October 8, 2012 

The Lex Factor

From Reuters — He's tearing down walls. He's tossing out old business models. And he's dressing down people, publicly and profanely, in the once-buttoned-down halls of Dow Jones & Co., publisher of the august Wall Street Journal.

Lex Fenwick (pronounced FEN-nick), a long-time Bloomberg LP executive, is making his mark on Dow Jones, the News Corp subsidiary where he became chief executive officer earlier this year.

Fenwick quickly dismantled the offices in the executive suite, emulating the open-floor plan of his previous employer. He works from a desk in a corner of the seventh floor of News Corp's headquarters in midtown Manhattan, and his conversations — often expletive-laced — can be widely heard.

"This is not what I wanted! Are you a f—-ing idiot?" one employee heard Fenwick screaming at a colleague not long ago.
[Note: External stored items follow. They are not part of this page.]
(** Absence of panics in the error monad. *)
Lemma map_res_np {A B} (f : A → res B) l : (∀ x, f x ≠ Panic) → Wal.map_res f l ≠ Panic.
Proof.
  intros Hf. induction l as [|x l IH]; simpl; [done|].
  apply res_bind_no_panic; [done|]. intros y _. by apply res_bind_no_panic.
Qed.
Ltac res_np :=
  repeat match goal with
    | |- (_ ≫= _) ≠ Panic => apply res_bind_no_panic; [|intros ? _]
    | |- guard_err _ _ ≠ Panic => apply guard_err_np
    | |- ok_or _ _ ≠ Panic => apply ok_or_np
    | |- Wal.map_res _ _ ≠ Panic => apply map_res_np; intros ?
    | |- context [match ?x with _ => _ end] => destruct x
    | |- _ => done
    end.
Lemma plan_groups_np col gs bs lsn : Wal.plan_groups col bs lsn gs ≠ Panic.
Proof.
  assert (∀ f, encode_frame f ≠ Panic) as He by (intros f; unfold encode_frame; res_np).
  assert (∀ tid start g st, Wal.plan_updates col tid start st g ≠ Panic) as Hu.
  { intros tid start g. induction g as [|c g IH]; intros st; simpl; [done|].
    apply res_bind_no_panic; [unfold Wal.plan_update; res_np; apply He|].
    intros [st1 u] _. apply res_bind_no_panic; [done | by intros [? ?] _]. }
  revert bs lsn. induction gs as [|g gs IH]; intros bs lsn; simpl; [done|].
  apply res_bind_no_panic.
  - unfold Wal.plan_group. res_np; auto.
  - intros [[bs1 n1] pt] _. apply res_bind_no_panic; [done | by intros [[? ?] ?] _].
Qed.
Lemma receipts_of_np seg start pts : Wal.receipts_of seg start pts ≠ Panic.
Proof. unfold Wal.receipts_of, Wal.receipt, Wal.at_segment. res_np. Qed.
(** The payload of several outputs. *)
Fixpoint encode_outputs (outputs : list SSTableMeta.t) : res bytes :=
  match outputs with
  | [] => mret []
  | meta :: outputs =>
      add ← encode_add_payload meta;
      field ← push_bytes add;
      rest ← encode_outputs outputs;
      mret (field ++ rest)
  end.
Definition compaction_entry (removals : list (Z * Z)) (outputs : list SSTableMeta.t) : res bytes :=
  if len outputs <=? 1 then
    payload ← encode_compaction_payload removals (head outputs);
    encode_entry ENTRY_KIND_COMPACTION payload
  else
    payload ← encode_compaction_payload removals None;
    _ ← guard_err (len outputs <=? u32_max) (StorageError "too many compaction outputs");
    outs ← encode_outputs outputs;
    encode_entry ENTRY_KIND_COMPACTION_OUTPUTS (payload ++ to_be 4 (len outputs) ++ outs).

Definition publish_compaction (m : t) (expected : ManifestSnapshot.t)
    (inputs outputs : list SSTableMeta.t) (fault : option Wal.WriteFault) : res unit * t :=
  if negb (bool_decide (snapshot_levels (ManifestState.levels (state m)) =
                        ManifestSnapshot.levels expected))
  then (Err (StorageError "manifest changed during compaction"), m)
  else
    let removals := (λ meta, (SSTableMeta.level meta, SSTableMeta.file_id meta)) <$> inputs in
    with_entry m (compaction_entry removals outputs) fault (λ m,
      (Ok tt, set_state m (apply_compaction (state m) removals outputs))).

Definition evict_file (m : t) (path : bytes) : t :=
  set_cache m (LruFileCache.remove (file_cache m) path).

Definition remove_sstable (m : t) (level file_id : Z) (fault : option Wal.WriteFault)
    : res unit * t :=
  let path := SSTableMeta.path <$>
    (files ← om_get level (ManifestState.levels (state m)); om_get file_id files) in
  with_entry m (encode_entry ENTRY_KIND_REMOVE (encode_remove_payload level file_id)) fault (λ m,
    let m := set_state m (ManifestState.set_levels (state m)
               (remove_file (ManifestState.levels (state m)) level file_id)) in
    (Ok tt, match path with Some path => evict_file m path | None => m end)).

Definition mark_checkpoint (m : t) (checkpoint_lsn active : Z) (fault : option Wal.WriteFault)
    : res unit * t :=
  with_entry m (encode_entry ENTRY_KIND_CHECKPOINT (encode_checkpoint_payload checkpoint_lsn active))
    fault (λ m,
    let s := state m in
    (Ok tt, set_state m (ManifestState.mk (ManifestState.version s) (ManifestState.next_file_id s)
                           checkpoint_lsn active (ManifestState.recovery_checkpoint s)
                           (ManifestState.levels s)))).

Definition publish_recovery_checkpoint (m : t) (c : RecoveryCheckpoint)
    (fault : option Wal.WriteFault) : res unit * t :=
  with_entry m (encode_entry ENTRY_KIND_RECOVERY_CHECKPOINT (encode_recovery_payload c)) fault
    (λ m, (Ok tt, set_state m (ManifestState.set_recovery (state m) c))).

Definition snapshot (m : t) : ManifestSnapshot.t := snapshot_from_state (state m).

Definition get_or_open_file (open : bytes → res bytes) (m : t) (path : bytes) : res bytes * t :=
  let '(r, c) := LruFileCache.get_or_open open (file_cache m) path in (r, set_cache m c).
Definition clear_file_cache (m : t) : t := set_cache m (LruFileCache.clear (file_cache m)).
End manager.
End ManifestManager.
(** A torn entry is not decoded. *)
Lemma decode_torn data k p e n :
  encode_entry k p = Ok e → (n < length e)%nat → len (data ++ e) <= u64_max →
  ∃ msg, decode_entry (data ++ take n e) (len data) = Err (Corrupted msg).
Proof.
  intros He Hn Hmax. pose proof (entry_len _ _ _ He) as Hl. unfold encode_entry in He.
  apply res_bind_Ok in He as (_ & Hp%guard_err_Ok%Z.leb_le & He).
  pose proof (len_nonneg p). pose proof (len_nonneg data). rewrite len_app in Hmax.
  assert (len (data ++ take n e) = len data + Z.of_nat n) as Hlen.
  { rewrite len_app. unfold len in *. rewrite length_take. lia. }
  unfold decode_entry. rewrite checked_add_run by lia. cbn [ok_or mbind res_bind]. rewrite Hlen.
  destruct (Z.leb_spec (len data + 5) (len data + Z.of_nat n)) as [H5|H5]; [|eexists; reflexivity].
  cbn [guard_err mbind res_bind].
  set (rest := take (n - 5) (p ++ to_be 4 (crc32 ([k] ++ to_be 4 (len p) ++ p)))).
  assert (take n e = [k] ++ to_be 4 (len p) ++ rest) as Ht.
  { injection He as <-. replace n with (S (4 + (n - 5)))%nat by lia. cbn [take app]. f_equal. }
  rewrite Ht. assert (byte_at (data ++ [k] ++ to_be 4 (len p) ++ rest) (len data) = Ok k) as ->.
  { unfold byte_at, len. by rewrite Nat2Z.id, lookup_app_r, Nat.sub_diag by lia. }
  cbn [mbind res_bind].
  rewrite (slice_mid (data ++ [k]) (to_be 4 (len p)) rest);
    [|by rewrite <- !(assoc_L (++)) | by rewrite len_app | rewrite len_to_be; lia].
  cbn [fmap res_fmap mbind res_bind]. rewrite from_be_u32 by word_lia.
  rewrite !checked_add_run by lia. cbn [ok_or mbind res_bind]. rewrite !checked_add_run by lia.
  cbn [ok_or mbind res_bind]. unfold len in Hl, Hn, H5 |- *.
  rewrite (proj2 (Z.leb_gt _ _)) by lia. eexists. reflexivity.
Qed.
Lemma replay_torn data k p e s n :
  replay_manifest data = Ok s → encode_entry k p = Ok e → len (data ++ e) <= u64_max →
  (0 < n < length e)%nat → ∃ msg, replay_manifest (data ++ take n e) = Err (Corrupted msg).
Proof.
  intros Hr He Hmax Hn. destruct (replay_app data (take n e) s Hr) as (fuel & Hf & ->).
  destruct (decode_torn data k p e n He ltac:(lia) Hmax) as [msg Hd]. exists msg.
  rewrite length_take in Hf. destruct fuel as [|fuel]; [lia|]. cbn [replay_loop].
  rewrite (proj2 (Z.ltb_lt _ _)) by (rewrite len_app; unfold len; rewrite length_take; lia).
  by rewrite Hd.
Qed.
End replay_theory.

(** ** Levels *)

(** Levels are maps without empty levels, keyed by level and file id, and every
    file id is below [next]. *)
Record levels_ok (l : levels_map) (next : Z) : Prop := {
  lv_wf : om_wf l;
  lv_files : ∀ level files, om_get level l = Some files → files ≠ [] ∧ om_wf files;
  lv_meta : ∀ level files id meta,
    om_get level l = Some files → om_get id files = Some meta →
    SSTableMeta.level meta = level ∧ SSTableMeta.file_id meta = id ∧ id < next
}.

Lemma levels_ok_nil next : levels_ok [] next.
Proof. split; [apply om_wf_nil | done | done]. Qed.
Lemma levels_ok_mono l n n' : n <= n' → levels_ok l n → levels_ok l n'.
Proof.
  intros Hn [Hw Hf Hm]. split; [done | done |]. intros level files id meta Hl Hi.
  destruct (Hm _ _ _ _ Hl Hi) as (? & ? & ?). split_and!; [done | done | lia].
Qed.
Lemma om_insert_not_nil (k : Z) (v : SSTableMeta.t) m : om_insert k v m ≠ [].
Proof. destruct m as [|[k' v'] m]; cbn [om_insert]; [done|]. by case_match. Qed.

Lemma insert_meta_ok l next meta :
  levels_ok l next → SSTableMeta.file_id meta < next → levels_ok (insert_meta l meta) next.
Proof.
  intros [Hw Hf Hm] Hid. unfold insert_meta. set (lv := SSTableMeta.level meta).
  set (old := default [] (om_get lv l)).
  assert (om_wf old ∧ ∀ id m, om_get id old = Some m →
            SSTableMeta.level m = lv ∧ SSTableMeta.file_id m = id ∧ id < next) as [Hwo Hmo].
  { unfold old. destruct (om_get lv l) as [files|] eqn:E; simpl; [|split; [apply om_wf_nil | done]].
    split; [by eapply Hf | intros id m Hi; by eapply Hm]. }
  split.
  - by apply om_insert_wf.
  - intros level files. rewrite om_get_insert. case_decide; [|apply Hf].
    intros [= <-]. split; [apply om_insert_not_nil | by apply om_insert_wf].
  - intros level files id m. rewrite om_get_insert. case_decide as Hlv; [|apply Hm].
    intros [= <-]. rewrite om_get_insert. case_decide as Hi; [|subst level; apply Hmo].
    intros [= ->]. subst. done.
Qed.
Lemma remove_file_ok l next level id : levels_ok l next → levels_ok (remove_file l level id) next.
Proof.
  intros [Hw Hf Hm]. unfold remove_file. destruct (om_get level l) as [files|] eqn:E; [|done].
  destruct (Hf _ _ E) as [_ Hwf]. destruct (om_remove id files) as [|x files'] eqn:Er.
  - split.
    + by apply om_remove_wf.
    + intros lv fs Hg. destruct (decide (lv = level)) as [->|Hne].
      * by rewrite om_get_remove_eq in Hg.
      * rewrite om_get_remove_ne in Hg by done. by eapply Hf.
    + intros lv fs i m Hg. destruct (decide (lv = level)) as [->|Hne].
      * by rewrite om_get_remove_eq in Hg.
      * rewrite om_get_remove_ne in Hg by done. by apply Hm.
  - rewrite <- Er. split.
    + by apply om_insert_wf.
    + intros lv fs. rewrite om_get_insert. case_decide; [|apply Hf]. intros [= <-].
      split; [by rewrite Er | by apply om_remove_wf].
    + intros lv fs i m. rewrite om_get_insert. case_decide as Hl; [|apply Hm]. intros [= <-] Hg.
      destruct (decide (i = id)) as [->|Hne]; [by rewrite om_get_remove_eq in Hg|].
      rewrite om_get_remove_ne in Hg by done. subst. by eapply Hm.
Qed.
Lemma remove_files_ok l next rs :
  levels_ok l next → levels_ok (foldl (λ l r, remove_file l (fst r) (snd r)) l rs) next.
Proof. revert l. induction rs as [|r rs IH]; intros l Hl; simpl; [done|]. by apply IH, remove_file_ok. Qed.

(** ** The replayed state and the one in memory *)

Section manager_theory.
Context `{Crc32Spec}.
Implicit Types (s : ManifestState.t) (m : ManifestManager.t) (meta : SSTableMeta.t).

(** Equal up to the file ids handed out but not registered. *)
Record agrees s s2 : Prop := {
  ag_version : ManifestState.version s = ManifestState.version s2;
  ag_active : ManifestState.active_wal_segment s = ManifestState.active_wal_segment s2;
  ag_recovery : ManifestState.recovery_checkpoint s = ManifestState.recovery_checkpoint s2;
  ag_levels : ManifestState.levels s = ManifestState.levels s2;
  ag_next : 0 <= ManifestState.next_file_id s <= ManifestState.next_file_id s2
}.
Definition id_ok meta : Prop := SSTableMeta.file_id meta < u64_max.

Lemma agrees_add s s2 meta :
  agrees s s2 → levels_ok (ManifestState.levels s) (ManifestState.next_file_id s) →
  meta_typed meta → id_ok meta →
  let s2' := ManifestState.set_levels s2 (insert_meta (ManifestState.levels s2) meta) in
  let s2'' := if ManifestState.next_file_id s2 <=? SSTableMeta.file_id meta
              then ManifestState.set_next_file_id s2' (SSTableMeta.file_id meta + 1) else s2' in
  agrees (replay_add s meta) s2'' ∧
  levels_ok (ManifestState.levels (replay_add s meta)) (ManifestState.next_file_id (replay_add s meta)).
Proof.
  intros [Hv Ha Hr Hl Hn] Hlv ([Hpos _] & _) Hid. unfold replay_add, id_ok in *. cbv zeta.
  rewrite wrap64_id by word_lia. simpl. split.
  - destruct (Z.leb_spec (ManifestState.next_file_id s) (SSTableMeta.file_id meta)),
      (Z.leb_spec (ManifestState.next_file_id s2) (SSTableMeta.file_id meta));
      split; simpl; rewrite ?Hl; try done; lia.
  - destruct (Z.leb_spec (ManifestState.next_file_id s) (SSTableMeta.file_id meta)); simpl.
    + apply insert_meta_ok; [|lia]. eapply levels_ok_mono; [|done]. lia.
    + apply insert_meta_ok; [done | lia].
Qed.

Lemma agrees_compaction s s2 rs outs :
  agrees s s2 → levels_ok (ManifestState.levels s) (ManifestState.next_file_id s) →
  Forall meta_typed outs → Forall id_ok outs →
  agrees (apply_compaction s rs outs) (apply_compaction s2 rs outs) ∧
  levels_ok (ManifestState.levels (apply_compaction s rs outs))
    (ManifestState.next_file_id (apply_compaction s rs outs)).
Proof.
  intros [Hv Ha Hr Hl Hn] Hlv Hty Hids. unfold apply_compaction. cbv zeta.
  set (r1 := ManifestState.set_levels s _). set (r2 := ManifestState.set_levels s2 _).
  assert (agrees r1 r2) as Hag by (split; unfold r1, r2; simpl; rewrite ?Hl; done).
  assert (levels_ok (ManifestState.levels r1) (ManifestState.next_file_id r1)) as Hok
    by (unfold r1; simpl; by apply remove_files_ok).
  clearbody r1 r2. clear Hv Ha Hr Hl Hn Hlv s s2. revert r1 r2 Hag Hok.
  induction Hty as [|o outs Ho Hty IH]; intros r1 r2 Hag Hok; [done|].
  apply Forall_cons_1 in Hids as [Hid Hids]. cbn [foldl]. apply (IH Hids).
  - destruct Hag as [Hv Ha Hr Hl Hn]. split; simpl; rewrite ?Hl; try done. lia.
  - simpl. destruct Ho as ([Hpos _] & _). unfold id_ok in Hid. rewrite wrap64_id by word_lia.
    apply insert_meta_ok; [|lia]. eapply levels_ok_mono; [|done]. lia.
Qed.

Definition mgood m : Prop :=
  ∃ s, replay_manifest (ManifestManager.file m) = Ok s ∧ agrees s (ManifestManager.state m) ∧
       levels_ok (ManifestState.levels s) (ManifestState.next_file_id s).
Others inside the company say they have often heard Fenwick yelling profanities and shouting at underlings.

Fenwick has been called a master salesman and business builder whose hard-charging style often runs roughshod over colleagues and subordinates. His makeover of Dow Jones comes at a crucial time for Rupert Murdoch's media empire as News Corp prepares to split off its global publishing assets from its entertainment businesses.